== Data listing ==
Definition direct_failure (default_model provider_name : pystr) (e : exn) : ChatActivityRecord :=
  mk_ChatActivityRecord id request_id CM_DIRECT None false (Some default_model) None (Some provider_name) None None
    None None None (failure_outcome e) (Some (ChatActivityOutcome_value (failure_outcome e))) None None None None
    false now.

Definition direct_success (r : InferenceResponse) : ChatActivityRecord :=
  mk_ChatActivityRecord id request_id CM_DIRECT None false None (Some (rs_model_id r)) (Some (rs_provider r)) None
    None (Some 1%Z) (Some false) None CO_RETURNED None (Some (input_tokens r)) (Some (output_tokens r))
    (Some (latency_ms r)) (Some (estimated_cost_usd r)) true now.

Definition adaptive_failure (category : option RoutingCategory) (e : exn) : ChatActivityRecord :=
  mk_ChatActivityRecord id request_id CM_ADAPTIVE (RoutingCategory_value <$> category) true None None None None None
    None None None (failure_outcome e) (Some (ChatActivityOutcome_value (failure_outcome e))) None None None None
    false now.

Definition activity_cost (r : AdaptiveInferenceResult) : option decimal :=
  match ai_execution r with
  | Some e => ae_total_estimated_cost_usd e
  | None => Some (estimated_cost_usd (ai_response r))
  end.

Definition activity_latency (r : AdaptiveInferenceResult) : float :=
  match ai_execution r with
  | Some e => ae_total_latency_ms e
  | None => latency_ms (ai_response r)
  end.

Definition adaptive_success (category : option RoutingCategory) (r : AdaptiveInferenceResult) :
    ChatActivityRecord :=
  let d := ai_routing_decision r in
  let response := ai_response r in
  mk_ChatActivityRecord id request_id CM_ADAPTIVE (RoutingCategory_value <$> category) true
    (Some (selected_model_id d)) (Some (rs_model_id response)) (Some (rs_provider response))
    (Some (threshold_satisfied d)) (Some (fallback_used d))
    (Some (match ai_execution r with Some e => Z.of_nat (length (ae_attempts e)) | None => 1%Z end))
    (Some (match ai_execution r with Some e => ae_escalated e | None => false end))
    (ValidationStatus_text <$> ai_execution r) CO_RETURNED None (Some (input_tokens response))
    (Some (output_tokens response)) (Some (activity_latency r)) (activity_cost r)
    (match activity_cost r with Some _ => true | None => false end) now.
End Records.

Section Chat.
Context {E : Env} {UD : UnicodeData} (c : ChatOrchestrationService).

(** A record with its defaults [uuid4] and [now], validated. *)
Definition new_activity (f : uuid -> Z -> ChatActivityRecord) : M ChatActivityRecord :=
  id ← read_uuid;
  now ← read_now;
  _ ← lift (validated (check (ChatActivityRecord_ok (f id now)) field_error));
  mret (f id now).

(** [_record_activity]: silent when there is no repository or no time. *)
Definition record_activity (event : ChatActivityRecord) (d : RequestDeadline) : M unit :=
  match sv_telemetry (co_inference_service c) with
  | Some repo =>
      if tr_chat repo then
        timeout ← deadline_constrain d (sv_telemetry_timeout (co_inference_service c));
        match timeout with
        | None => mret tt
        | Some _ =>
            started ← read_perf;
            r ← outcome (write_row (RowChat event));
            match r with
            | Ok _ =>
                now ← read_perf;
                observe (telemetry_write (py "chat_activity") (py "success") (Some (f_sub now started)))
            | Raise e =>
                if is_exception e then
                  now ← read_perf;
                  let duration := f_sub now started in
                  _ ← observe (telemetry_write (py "chat_activity") (py "failure") (Some duration));
                  observe (telemetry_write_failed (ca_request_id event) (py "chat_activity") duration)
                else raise e
            end
        end
      else mret tt
  | None => mret tt
  end.

Definition record_new (f : uuid -> Z -> ChatActivityRecord) (d : RequestDeadline) : M unit :=
  event ← new_activity f; record_activity event d.

(** The two [except] clauses. *)
Definition direct_reported (e : exn) : bool :=
  isinstance e C_ProviderFailureError || isinstance e C_ProviderUnavailableError ||
  isinstance e C_InferenceDeadlineExceededError.

Definition adaptive_reported (e : exn) : bool := direct_reported e || isinstance e C_ResponseValidationError.

(** The [AUTO] branch of [generate]. *)
Definition chat_direct (request : InferenceRequest) (request_id : pystr) (d : RequestDeadline) :
    M ChatOrchestrationResult :=
  r ← outcome (generate (co_inference_service c) (co_default_model_id c) request (Some request_id) (Some d) EXPLICIT);
  match r with
  | Raise e =>
      if direct_reported e then
        m ← lift (ModelRegistry.get (sv_registry (co_inference_service c)) (co_default_model_id c));
        _ ← record_new (fun id now => direct_failure request_id id now (co_default_model_id c) (provider m) e) d;
        raise e
      else raise e
  | Ok response =>
      _ ← record_new (fun id now => direct_success request_id id now response) d;
      mret (mk_ChatOrchestrationResult response CM_DIRECT None false None None)
  end.

(** The rest of [generate]. *)
Definition chat_adaptive (request : InferenceRequest) (category : option RoutingCategory)
    (validation : option ValidationContract) (request_id : pystr) (d : RequestDeadline) :
    M ChatOrchestrationResult :=
  match co_adaptive_runtime c with
  | None => raise (Exn C_AdaptiveRoutingUnavailableError)
  | Some rt =>
      r ← outcome (adaptive_service_generate (rt_service rt) request (RoutingCategory_value <$> category)
                     (PyFloat (rt_approved_quality_threshold rt)) (rt_candidate_model_ids rt) validation
                     (Some request_id) (Some d));
      match r with
      | Raise e =>
          if adaptive_reported e then
            _ ← record_new (fun id now => adaptive_failure request_id id now category e) d;
            raise e
          else raise e
      | Ok res =>
          _ ← record_new (fun id now => adaptive_success request_id id now category res) d;
          mret (mk_ChatOrchestrationResult (ai_response res) CM_ADAPTIVE category true
                  (Some (ai_routing_decision res)) (ai_execution res))
      end
  end.

(** [ChatOrchestrationService.generate] *)
Definition chat_generate (request : InferenceRequest) (mode : ChatRoutingMode)
    (category : option RoutingCategory) (validation : option ValidationContract) (request_id : pystr)
    (d : RequestDeadline) : M ChatOrchestrationResult :=
  match mode with
  | RM_AUTO => chat_direct request request_id d
  | RM_MANUAL => chat_adaptive request category validation request_id d
  end.
End Chat.

(** [build_chat_orchestration_service] *)
Definition build_chat_orchestration_service (s : InferenceService) (default_model_id : pystr)
    (rt : option AdaptiveRuntime) : result exn ChatOrchestrationService :=
  match ModelRegistry.get (sv_registry s) default_model_id with
  | Raise e => if isinstance e C_ModelNotFoundError then Raise (Exn C_ValueError) else Raise e
  | Ok m =>
      if negb (enabled m) then Raise (Exn C_ValueError)
      else Ok (mk_ChatOrchestrationService s (model_id m) rt)
  end.

(** ** The rows of the services a chat uses *)

(** Rows below the chat: of an inference or an adaptive execution of [rid]. *)
Definition correlated (rid : pystr) (row : telemetry_row) : Prop :=
  match row with
  | RowInference e => te_request_id e = rid
  | RowAdaptive e => ax_request_id e = rid
  | RowChat _ => False
  end.

Section Correlated.
Context {E : Env} (rid : pystr).

Lemma extends_one (rows : telemetry_row -> Prop) w w' : (forall row, rows row -> correlated rid row) ->
  wrote_one rows w w' -> extends (correlated rid) w w'.
Proof.
  intros H [W|(row & ok & Hr & W)]; [by apply extends_refl|]. exists [(row, ok)]. split; [done|].
  constructor; [by apply H|constructor].
Qed.

Lemma best_effort_writes configured mx clock rt r row d : reading clock -> correlated rid row ->
  writes_only (correlated rid) (best_effort_write configured mx clock rt r row d).
Proof.
  intros Hc Hr w. eapply post_mono; [by apply best_effort_write_spec|]. intros u w' [[_ [W|(ok & W)]] _].
  - by apply extends_refl.
  - exists [(row, ok)]. split; [done|]. by repeat constructor.
Qed.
===
Start with the line above that contains "Ok response =>" and stop after the line that contains "(** The rest of [generate]. *)". Output those lines exactly, and only those.

  | Ok response =>
      _ ← record_new (fun id now => direct_success request_id id now response) d;
      mret (mk_ChatOrchestrationResult response CM_DIRECT None false None None)
  end.

(** The rest of [generate]. *)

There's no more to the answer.